Coptic activists announced on Thursday the establishment of secular group called “Christian Brotherhood” as a parallel to the Muslim Brotherhood, to which President Mohamed Morsy belongs.
The idea was first suggested in 2005 by the lawyer Mamdouh Nakhla, director of Kelma Center for Human Rights, and writer Michelle Fahmy. It was then adopted by Amir Ayyad, who eventually founded the group, which he says aims at nonviolent struggle.
Copts, the largest religious minority in the Middle East, make up around 10 percent of Egypt's population of about 82 million. They are considered to suffer from discrimination, especially in building places of worship.
The group, according to its founders, has activists and branches in 16 Egyptian governorates and four foreign countries, three in Europe and one in Australia.

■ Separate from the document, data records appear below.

Lemma lstrip_length s : (String.length (Str.lstrip s) <= String.length s)%nat.
Proof.
  induction s as [s IH] using string_length_ind.
  destruct s as [|a [|b [|c s]]]; [done|..].
  - cbn [Str.lstrip]. destruct (Str.isspace a); simpl; lia.
  - pose proof (IH (String b "") ltac:(simpl; lia)).
    cbn [Str.lstrip] in *.
    destruct (Str.isspace a); [simpl in *; lia|].
    destruct (Str.isspace2 a b); simpl; lia.
  - pose proof (IH (String b (String c s)) ltac:(simpl; lia)).
    pose proof (IH (String c s) ltac:(simpl; lia)).
    pose proof (IH s ltac:(simpl; lia)).
    cbn [Str.lstrip] in *.
    destruct (Str.isspace a); [simpl in *; lia|].
    destruct (Str.isspace2 a b); [simpl in *; lia|].
    destruct (Str.isspace3 a b c); simpl in *; lia.
Qed.

Lemma lstrip_fixed s :
  String.length (Str.lstrip s) = String.length s -> Str.lstrip s = s.
Proof.
  destruct s as [|a [|b [|c s]]]; [done|..].
  - cbn [Str.lstrip]. by destruct (Str.isspace a).
  - pose proof (lstrip_length (String b "")).
    cbn [Str.lstrip] in *. destruct (Str.isspace a); [simpl in *; lia|].
    by destruct (Str.isspace2 a b).
  - pose proof (lstrip_length (String b (String c s))).
    pose proof (lstrip_length (String c s)).
    pose proof (lstrip_length s).
    cbn [Str.lstrip] in *.
    destruct (Str.isspace a); [simpl in *; lia|].
    destruct (Str.isspace2 a b); [simpl in *; lia|].
    destruct (Str.isspace3 a b c); [simpl in *; lia|done].
Qed.

(** A string that [strip] leaves as it is has no white space at either
    end. *)
Lemma strip_fixed s : Str.strip s = s -> Str.lstrip s = s ∧ Str.rstrip s = s.
Proof.
  unfold Str.strip. intros Hs.
  assert (Str.lstrip s = s) as Hl.
  { apply lstrip_fixed.
    pose proof (rstrip_length (Str.lstrip s)). pose proof (lstrip_length s).
    rewrite Hs in *. lia. }
  by rewrite Hl in Hs.
Qed.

In a telephone interview with the website of the Saudi TV channel Al Arabiya, Fahmy said that the group had already existed but now “we are activating it.”
“We founded the group in 2005 in response to the rise of [Islamic] religious movements. After Morsy took over as the first civilian president, we agreed on activating the idea to face the Islamist religious tide,” he added.
The group is preparing for a conference to announce its launch, under the title “the condition of Egyptian Copts under religious rule.”
The announcement did not seem to bother Islamists. Khalid Saeed, from the Salafi Front, said there is no problem having such group.
He told Al Arabiya “As long as they [the Christian Brotherhood] work within a legal framework, in accordance with their religion and their faith, and aiming for the country’s interests, there is nothing wrong with it."